**** Input ****

Lemma step_root_inv now ev s : RootInv (gs_admission s) -> RootInv (gs_admission (fst (gateway_step now ev s))).
Proof.
  intros Hinv. destruct ev as [opts|lease|]; [|by apply release_keeps_inv|done]. unfold gateway_step.
  destruct (handleGatewayRequest core active plugins opts now s) as [[s' reply]|] eqn:E; [|done].
  destruct (request_spec _ _ _ _ _ _ _ _ Hinv E) as (_ & _ & _ & H). by destruct reply.
Qed.

  (** One event, as the budget sees it. *)
Lemma budget_step key now ev s rest : RootInv (gs_admission s) ->
  let '(s', key') := gateway_step now ev s in
  let '(ts, b) := control_writes key (budget_op now ev s ++ rest) (gs_buckets s) in
  let '(us, b') := control_writes key rest (gs_buckets s') in
  b = b' /\ (ts = us \/ ts = now :: us) /\ (key' = Some key -> ts = now :: us).
Proof.
  intros Hinv. destruct ev as [opts|lease|]; cbn [gateway_step budget_op].
  2: { cbn [app finishGatewayRequest gs_buckets]. destruct (control_writes _ _ _). split_and!; [done|by left|done]. }
  2: { cbn [app control_writes control_step gs_buckets]. destruct (control_writes _ _ _).
       split_and!; [done|by left|done]. }
  destruct (handleGatewayRequest core active plugins opts now s) as [[s' reply]|] eqn:E.
  2: { cbn [app]. destruct (control_writes _ _ _). split_and!; [done|by left|done]. }
  destruct (request_spec _ _ _ _ _ _ _ _ Hinv E) as (r & Hr & Hspec & _).
  assert (forall buckets, buckets = gs_buckets s' -> let '(ts, b) := control_writes key ([] ++ rest) buckets in
    let '(us, b') := control_writes key rest (gs_buckets s') in
    b = b' /\ (ts = us \/ ts = now :: us) /\ (None = Some key -> ts = now :: us)) as Hnone.
  { intros ? ->. cbn [app]. destruct (control_writes _ _ _). split_and!; [done|by left|done]. }
  assert (forall key', (key' = Some key -> writes_control opts = true /\ writer_key opts = key) ->
    charged opts r now (gs_buckets s) (gs_buckets s') ->
    let '(ts, b) := control_writes key
      ((if writes_control opts then [(now, CWrite (writer opts))] else []) ++ rest) (gs_buckets s) in
    let '(us, b') := control_writes key rest (gs_buckets s') in
    b = b' /\ (ts = us \/ ts = now :: us) /\ (key' = Some key -> ts = now :: us)) as Hcharged.
  { intros key' Hkey Hc. unfold charged in Hc. unfold writes_control in *. rewrite Hr in *.
    destruct (isControlPlaneWrite (go_method opts) r).
    - destruct Hc as [Hc Hal]. cbn [app control_writes control_step]. rewrite Hc.
      destruct (consumeControlPlaneWriteBudget (writer opts) now (gs_buckets s)) as [b0 [res k]] eqn:Eb.
      cbn [fst snd] in Hal |- *. rewrite Hal. cbn [andb].
      assert (k = writer_key opts) as ->.
      { unfold writer_key. unfold consumeControlPlaneWriteBudget in Eb. repeat case_match; by simplify_eq. }
      destruct (control_writes key rest (gs_buckets s')) as [us b'].
      case_bool_decide as Ek; split_and!; try done; [by right|by left|]. intros Hk. by apply Hkey in Hk as [_ ?].
    - rewrite <- Hc. cbn [app]. destruct (control_writes _ _ _).
      split_and!; [done|by left|]. intros Hk. by apply Hkey in Hk as [? _]. }
  destruct reply; cbn in Hspec.
  - apply Hnone. by subst.
  - apply Hnone. by destruct Hspec as [_ ->].
  - apply Hnone. by destruct Hspec as (_ & -> & _).
  - apply Hcharged; [done|]. by destruct Hspec as (_ & ? & _).
  - apply Hnone. by destruct Hspec as [_ ->].
  - apply Hcharged; [|by destruct Hspec as (_ & _ & _ & _ & _ & _ & ? & _)].
    destruct (writes_control opts); [|done]. by intros [= ->].
Qed.

  (** The handlers run at some of the instants at which the budget allowed a write. *)
Lemma write_times_allowed key evs s : RootInv (gs_admission s) ->
  write_times key evs s `sublist_of` fst (control_writes key (budget_ops evs s) (gs_buckets s)).
Proof.
  revert s. induction evs as [|[now ev] evs IH]; intros s Hinv; [constructor|]. cbn [write_times budget_ops].
  pose proof (budget_step key now ev s (budget_ops evs (fst (gateway_step now ev s))) Hinv) as Hstep.
  pose proof (step_root_inv now ev s Hinv) as Hinv'.
  destruct (gateway_step now ev s) as [s' key'] eqn:E. cbn [fst] in *. specialize (IH s' Hinv').
  destruct (control_writes key (budget_op now ev s ++ budget_ops evs s') (gs_buckets s)) as [ts b].
  destruct (control_writes key (budget_ops evs s') (gs_buckets s')) as [us b'].
  destruct Hstep as (_ & Hts & Hk). cbn [fst] in *. case_bool_decide as Ek.
  - rewrite (Hk Ek). by constructor.
  - destruct Hts as [->| ->]; [done|by apply sublist_cons].
Qed.

Lemma budget_op_now now ev s op : op ∈ budget_op now ev s ->
  fst op = now /\ forall k, write_key op = Some k -> event_key (now, ev) = Some k.
Proof.
  unfold budget_op. destruct ev as [opts|lease|]; [|by intros ?%elem_of_nil|].
  - destruct (handleGatewayRequest core active plugins opts now s) as [[s' []]|]; try by intros ?%elem_of_nil.
    all: destruct (writes_control opts); [|by intros ?%elem_of_nil].
    all: by intros ->%list_elem_of_singleton.
  - by intros ->%list_elem_of_singleton.
Qed.

Lemma budget_op_ascend now ev s rest : ops_ascend now rest -> ops_ascend now (budget_op now ev s ++ rest).
Proof.
  intros Hr. unfold budget_op. destruct ev as [opts|lease|]; cbn; [|done|done].
  destruct (handleGatewayRequest core active plugins opts now s) as [[s' []]|]; try done;
    destruct (writes_control opts); done.
Qed.

Lemma ops_ascend_le last now ops : last <= now -> ops_ascend now ops -> ops_ascend last ops.
Proof. destruct ops as [|[t op] ops]; [done|]. cbn. intros ? [? ?]. split; [lia|done]. Qed.

Lemma budget_ops_ascend last evs s : events_ascend last evs -> ops_ascend last (budget_ops evs s).
Proof.
  revert last s. induction evs as [|[now ev] evs IH]; intros last s; [done|]. cbn. intros [Hle Hasc].
  eapply ops_ascend_le; [exact Hle|]. by apply budget_op_ascend, IH.
Qed.

Lemma budget_ops_keys evs s op k : op ∈ budget_ops evs s -> write_key op = Some k -> k ∈ event_keys evs.
Proof.
  unfold event_keys. rewrite elem_of_js_set, list_elem_of_omap. revert s.
  induction evs as [|[now ev] evs IH]; intros s Hin Hk; [by apply elem_of_nil in Hin|]. cbn in Hin.
  apply elem_of_app in Hin as [[_ H]%budget_op_now|Hin].
  - exists (now, ev). split; [by left|by apply H].
  - destruct (IH _ Hin Hk) as (ev' & ? & ?). exists ev'. split; [by right|done].
Qed.
End run.

Lemma in_last_sublist window until ts us :
  ts `sublist_of` us -> (length (in_last window until ts) <= length (in_last window until us))%nat.
Proof.
  intros Hs. unfold in_last. induction Hs as [|t ts us _ IH|t ts us _ IH]; [done|..]; cbn;
    destruct ((until - window <? t) && (t <=? until)); cbn; lia.
Qed.

(** C24. The control plane's writes are bounded end to end.  While the clients
    fit the cap, over any requests of a gateway that starts without budgets, with
    handlers ending and budgets pruned in between, the handlers of a client's
    control-plane writes run at most five times in any sixty seconds. *)
Theorem invoked_writes_bounded {handler} (core : list (jstr * handler)) active plugins evs s first until key :
  RootInv (gs_admission s) -> gs_buckets s = [] -> events_ascend first evs ->
  Z.of_nat (length (event_keys evs)) <= CONTROL_PLANE_BUCKET_MAX_ENTRIES ->
  Z.of_nat (length (in_last CONTROL_PLANE_RATE_LIMIT_WINDOW_MS until
    (write_times core active plugins key evs s))) <= 2 * CONTROL_PLANE_RATE_LIMIT_MAX_REQUESTS - 1.
Proof.
  intros Hinv Hb Hasc Hroom.
  pose proof (in_last_sublist CONTROL_PLANE_RATE_LIMIT_WINDOW_MS until _ _
    (write_times_allowed core active plugins key evs s Hinv)) as Hle.
  etransitivity; [apply Nat2Z.inj_le, Hle|]. rewrite Hb.
  apply (control_writes_inv (event_keys evs) (NoDup_js_set _) Hroom key _ first [] []);
    [apply NoDup_nil_2|set_solver|by apply budget_ops_ascend| |].
  - intros op k Hin Hk. by eapply budget_ops_keys.
  - split; [by intros u; vm_compute|constructor].
Qed.

(** C6. Every reply keeps its promise.  Let the root records be consistent.  A
    handler runs only for a request that is authorised, whose method is available
    and registered, which was admitted as root work (or joined the caller's, or
    controls the suspension), and whose write, if it is one of the control
    plane's, fits the budget of its client; when it settles the active work is as
    before.  Any other reply leaves the active work and the budgets as they were,
    suspension apart, which is charged before it is admitted; one that is
    unauthorised, unknown, unavailable or not admitted changes nothing at all. *)
Theorem request_replies {handler} (core : list (jstr * handler)) active plugins opts now s s' reply :
  RootInv (gs_admission s) ->
  handleGatewayRequest core active plugins opts now s = Some (s', reply) ->
  exists r, request_registry core active opts = Some r /\
    reply_spec plugins opts r now s s' reply /\ RootInv (gs_admission s').
Proof. apply request_spec. Qed.

(** An administrator's call of a method. *)
Definition some_call (method : string) : GatewayRequestOptions (handler := nat) := {|
  go_method := lit method; go_params := ParamsOther;
  go_client := Some {| gc_connect := Some {| cn_role := Some (lit "operator");
                                             cn_scopes := Some [scope_text AdminScope];
                                             cn_deviceId := VString (lit "dev-1") |};
                       gc_clientIp := VUndefined; gc_connId := VUndefined |};
  go_methodRegistry := None; go_extraHandlers := []; go_unavailable := [lit "chat.history"];
  go_currentRoot := None |}.

Definition some_handlers : list (jstr * nat) :=
  [(lit "status", 1%nat); (lit "config.apply", 2%nat); (lit "chat.history", 3%nat)].

Definition idle_gateway : GatewayState := {| gs_admission := initial_admission; gs_buckets := [] |}.

Definition suspended_gateway : GatewayState :=
  {| gs_admission := run [BeginSuspend 5] initial_admission; gs_buckets := [] |}.

Lemma request_replies_witness :
  (exists s', handleGatewayRequest some_handlers None None (some_call "status") 7 idle_gateway =
     Some (s', Invoked 1%nat (Some (OwnsRoot 0 0))) /\
     activeRootWork (gs_admission (finishGatewayRequest (Some (OwnsRoot 0 0)) s')) = []) /\
  (exists s', handleGatewayRequest some_handlers None None (some_call "config.apply") 7 suspended_gateway =
     Some (s', AdmissionClosed false) /\ s' = suspended_gateway).
Proof.
  split.
  - destruct (handleGatewayRequest some_handlers None None (some_call "status") 7 idle_gateway)
      as [[s' reply]|] eqn:E; [|by vm_compute in E].
    assert (reply = Invoked 1%nat (Some (OwnsRoot 0 0))) as -> by (vm_compute in E; congruence).
    exists s'. split; [done|].
    destruct (request_replies some_handlers None None (some_call "status") 7 idle_gateway s' _
      (proj2 (reachable_inv _ reachable_initial)) E) as (r & _ & H & _).
    destruct H as (_ & _ & _ & _ & _ & _ & _ & H). exact H.
  - destruct (handleGatewayRequest some_handlers None None (some_call "config.apply") 7 suspended_gateway)
      as [[s' reply]|] eqn:E; [|by vm_compute in E].
    assert (reply = AdmissionClosed false) as -> by (vm_compute in E; congruence).
    exists s'. split; [done|].
    destruct (request_replies some_handlers None None (some_call "config.apply") 7 suspended_gateway s' _
      (proj2 (reachable_inv _ (reachable_step _ (BeginSuspend 5) reachable_initial))) E) as (r & _ & H & _).
    destruct H as [_ H]. exact H.
Defined.

Definition some_writes : list (Z * GatewayEvent (handler := nat)) :=
  (1000, Serve (some_call "config.apply")) :: (2000, Settle (Some (OwnsRoot 0 0))) ::
  (3000, Serve (some_call "status")) :: (4000, PruneBuckets) ::
  map (fun t => (t, Serve (some_call "config.apply"))) [60997; 60998; 60999; 61000; 61001; 61002; 61003].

****

#### Exercise details:
Report how many lines of the entries hold the word "admitted". Nothing else is needed.

#### Solution to this problem:
3